- [Data]
━━━━━━
(** * what-the-faq: crawler, retry executor and FAQ pipeline

    A shallow embedding of the TypeScript sources

    - [trigger/generate-faq.ts]   ([withRetry], [estimateTokens], the zod
      schemas and [generateFAQTask]),
    - [scripts/test-scraper.ts]   ([scrapeWebsite]),
    - [trigger/scrape-website.ts] ([scrapeWebsiteTask], in the two
      versions the file holds: the later one has the crawl loop inlined,
      the earlier one calls [scrapeWebsite]),
    - [scripts/test-local-scraper.ts] ([scrapeWebsiteLocally]) and the
      site name of the pipeline scripts,

    followed by the properties of the specification that concern them.

    Conventions.  A JavaScript string is a [string]; its characters stand
    for UTF-16 code units, so [String.length] is [.length].  A JavaScript
    [number] is a binary64 [float], with its rounding, its infinities and
    its NaN: so are [maxPages], [maxAttempts], [delayMs], the delays of
    the retry executor and the averages of the task results.  Only what
    the program itself counts up from 0 or 1 (an array length, a depth,
    the attempt index of [withRetry]) is a [nat]; such a count is exact
    as a double as long as it is below 2^53, which is as far as the
    models are meant, and where it meets a [number] ([results.length <
    maxPages], [attempt <= maxAttempts]) the comparison is that of the
    exact values, as IEEE 754 has it.
    Calls that leave the program (the browser, the language model,
    [JSON.parse], the WHATWG [URL] class, [Math.random], [Date.now]) are
    parameters of the models, Section variables or the fields of a class;
    they thread a world [W] where the order of the calls matters.
    [console.log] and [logger.*] are not modelled. *)

From Stdlib Require Import List String Ascii Bool Arith ZArith QArith Lia.
From Stdlib Require Import Floats Uint63 Sorted.
Import ListNotations.

Local Open Scope string_scope.
Local Open Scope list_scope.
Local Open Scope nat_scope.

Set Warnings "-notation-for-abbreviation,-register-all,-inexact-float".

(* ================================================================== *)
(** * Doubles *)
(* ================================================================== *)

Module Num.

(** A count as a [number] (exact below 2^53). *)
Definition of_nat (n : nat) : float :=
  PrimFloat.of_uint63 (Uint63.of_Z (Z.of_nat n)).

Definition two52 : float := 4503599627370496%float.

Definition is_finite (x : float) : bool :=
  negb (PrimFloat.is_nan x) && negb (PrimFloat.is_infinity x).

(** The integer nearest to [x], ties to even, for a finite [x] of
    magnitude below 2^52 (adding and removing 2^52 rounds away the
    fraction); larger doubles are integers already. *)
Definition nearest_even (x : float) : float :=
  if PrimFloat.ltb (PrimFloat.abs x) two52 then
    if PrimFloat.ltb x 0%float
    then ((x - two52) + two52)%float
    else ((x + two52) - two52)%float
  else x.

(** [Math.round(x)]: the nearest integer, ties towards +Infinity; NaN and
    the infinities are returned as they are.  (The sign of a zero result
    is not tracked.) *)
Definition Math_round (x : float) : float :=
  if is_finite x then
    let r := nearest_even x in
    if PrimFloat.eqb (x - r)%float 0.5%float then (r + 1)%float else r
  else x.

(** [Math.ceil(x)]. *)
Definition Math_ceil (x : float) : float :=
  if is_finite x then
    let r := nearest_even x in
    if PrimFloat.ltb r x then (r + 1)%float else r
  else x.

(** [Math.pow(2, k)] for a count [k]: the power of two, exact up to
    2^1023, and [Infinity] from 2^1024 on. *)
Definition Math_pow2 (k : nat) : float := Z.ldexp 1%float (Z.of_nat k).

(** ** A count against a [number]

    The value of the finite double of mantissa [m] and exponent [e] is
    [m * 2^e]: here as a numerator and a positive denominator. *)
Definition fraction (m : positive) (e : Z) : Z * Z :=
  (Z.pos m * 2 ^ Z.max e 0, 2 ^ Z.max (- e) 0)%Z.

(** [n < y], [n <= y] and [n === y] for a count [n] and a [number] [y]
    ([results.length < maxPages], [attempt <= maxAttempts],
    [attempt === maxAttempts]).  The count is exact as a double and IEEE
    754 compares the exact values, so these are the comparisons of the
    doubles ([count_comparisons] below, for counts under 2^53); every
    comparison with NaN is false, and [undefined], where a caller leaves
    the number out, compares as NaN does. *)
Definition lt_nat (n : nat) (y : float) : bool :=
  match Prim2SF y with
  | S754_nan => false
  | S754_zero _ => false
  | S754_infinity s => negb s
  | S754_finite s m e =>
      negb s && (Z.of_nat n * snd (fraction m e) <? fst (fraction m e))%Z
  end.

Definition le_nat (n : nat) (y : float) : bool :=
  match Prim2SF y with
  | S754_nan => false
  | S754_zero _ => n =? 0
  | S754_infinity s => negb s
  | S754_finite s m e =>
      negb s && (Z.of_nat n * snd (fraction m e) <=? fst (fraction m e))%Z
  end.

Definition eq_nat (n : nat) (y : float) : bool :=
  match Prim2SF y with
  | S754_nan => false
  | S754_zero _ => n =? 0
  | S754_infinity _ => false
  | S754_finite s m e =>
      negb s && (Z.of_nat n * snd (fraction m e) =? fst (fraction m e))%Z
  end.

(** How many counts are below [y] (the least integer that is at least
    [y], and 0 for a negative [y] and for NaN); [None] when every count
    is, that is for [Infinity]. *)
Definition counts_below (y : float) : option nat :=
  match Prim2SF y with
  | S754_nan => Some 0
  | S754_zero _ => Some 0
  | S754_infinity s => if s then Some 0 else None
  | S754_finite s m e =>
      if s then Some 0
      else let (num, den) := fraction m e in
           Some (Z.to_nat ((num + den - 1) / den))
  end.

(** How many counts are at most [y]. *)
Definition counts_upto (y : float) : option nat :=
  match Prim2SF y with
  | S754_nan => Some 0
  | S754_zero _ => Some 1
  | S754_infinity s => if s then Some 0 else None
  | S754_finite s m e =>
      if s then Some 0
      else let (num, den) := fraction m e in
           Some (Z.to_nat (num / den + 1))
  end.

End Num.

(* ================================================================== *)
(** * Retry executor ([withRetry], generate-faq.ts) *)
(* ================================================================== *)

Module Retry.

(** [enum ErrorCategory]. *)
Inductive ErrorCategory : Type :=
| TRANSIENT
| PERMANENT
| VALIDATION.

(** What an operation can throw: one of the two classes that carry a
    [category] field, or any other value. *)
Inductive Thrown : Type :=
| FAQGenerationError (message : string) (category : ErrorCategory)
| DatabaseError (message : string) (category : ErrorCategory)
| OtherError (message : string).

(** [error instanceof FAQGenerationError || error instanceof DatabaseError]
    together with the field read [error.category]. *)
Definition category_of (e : Thrown) : option ErrorCategory :=
  match e with
  | FAQGenerationError _ c => Some c
  | DatabaseError _ c => Some c
  | OtherError _ => None
  end.

(** The guard of the inner [throw error]:
    [error.category === ErrorCategory.PERMANENT]. *)
Definition rethrown_at_once (e : Thrown) : bool :=
  match category_of e with
  | Some PERMANENT => true
  | _ => false
  end.

(** What one call of [withRetry] did: how it ended ([inl] is the thrown
    value, [None] being [undefined]), how many times the operation was
    called, and the arguments of the successive [setTimeout] sleeps. *)
Record Run (T : Type) : Type := mkRun {
  outcome : option Thrown + T;
  calls : nat;
  sleeps : list float
}.
Arguments mkRun {T}.
Arguments outcome {T}.
Arguments calls {T}.
Arguments sleeps {T}.

Section WithRetry.

Context {T : Type}.

(** [operation k] is what the [k]-th call [await operation()] does
    ([k] counted from 1): throw or return. *)
Variable operation : nat -> Thrown + T.

(** [Math_random k] is the value of the [k]-th call of [Math.random()];
    the loop below draws once per sleep, so that during attempt [k] it
    is the [k]-th draw. *)
Variable Math_random : nat -> float.

Variable maxAttempts : float.
Variable delayMs : float.

(** [Math.random() * 1000]. *)
Definition jitter (attempt : nat) : float :=
  (Math_random attempt * 1000)%float.

(** [delayMs * Math.pow(2, attempt - 1)]. *)
Definition backoff (attempt : nat) : float :=
  (delayMs * Num.Math_pow2 (attempt - 1))%float.

(** [const delay = delayMs * Math.pow(2, attempt - 1) + jitter]. *)
Definition delay (attempt : nat) : float :=
  (backoff attempt + jitter attempt)%float.

(** The [for (let attempt = 1; attempt <= maxAttempts; attempt++)] loop,
    from the test of its condition on; [None] when [fuel] iterations
    were not enough.  (The parameter [errorCategory] of [withRetry] is
    only logged.) *)
Fixpoint attempts (fuel attempt : nat) (lastError : option Thrown)
         (slept : list float) : option (Run T) :=
  if Num.le_nat attempt maxAttempts then
    match fuel with
    | O => None
    | S fuel' =>
        match operation attempt with
        | inr v => Some (mkRun (inr v) attempt slept)
        | inl error =>
            if rethrown_at_once error then
              Some (mkRun (inl (Some error)) attempt slept)
            else if Num.eq_nat attempt maxAttempts then
              (* break; throw lastError *)
              Some (mkRun (inl (Some error)) attempt slept)
            else
              attempts fuel' (S attempt) (Some error)
                       (slept ++ [delay attempt])
        end
    end
  else
    (* throw lastError *)
    Some (mkRun (inl lastError) (attempt - 1) slept).

Definition withRetry (fuel : nat) : option (Run T) :=
  attempts fuel 1 None [].

(** A failure the loop does not rethrow at once. *)
Definition retried (r : Thrown + T) : Prop :=
  exists e, r = inl e /\ category_of e <> Some PERMANENT.

End WithRetry.

End Retry.

(* ================================================================== *)
(** * The string and array methods the sources call *)
(* ================================================================== *)

Module JS.

(** [s.startsWith(p)]. *)
Fixpoint startsWith (s p : string) : bool :=
  match p, s with
  | EmptyString, _ => true
  | String _ _, EmptyString => false
  | String b p', String a s' => Ascii.eqb a b && startsWith s' p'
  end.

(** [s.includes(p)]. *)
Fixpoint includes (s p : string) : bool :=
  startsWith s p ||
  match s with
  | EmptyString => false
  | String _ s' => includes s' p
  end.

(** [s.endsWith(p)], the anchor [$] of a regular expression. *)
Fixpoint endsWith (s p : string) : bool :=
  String.eqb s p ||
  match s with
  | EmptyString => false
  | String _ s' => endsWith s' p
  end.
━━━━━━
In the listing, find each line with the string "maxPages" and copy it.

    its NaN: so are [maxPages], [maxAttempts], [delayMs], the delays of
    maxPages], [attempt <= maxAttempts]) the comparison is that of the
    ([results.length < maxPages], [attempt <= maxAttempts],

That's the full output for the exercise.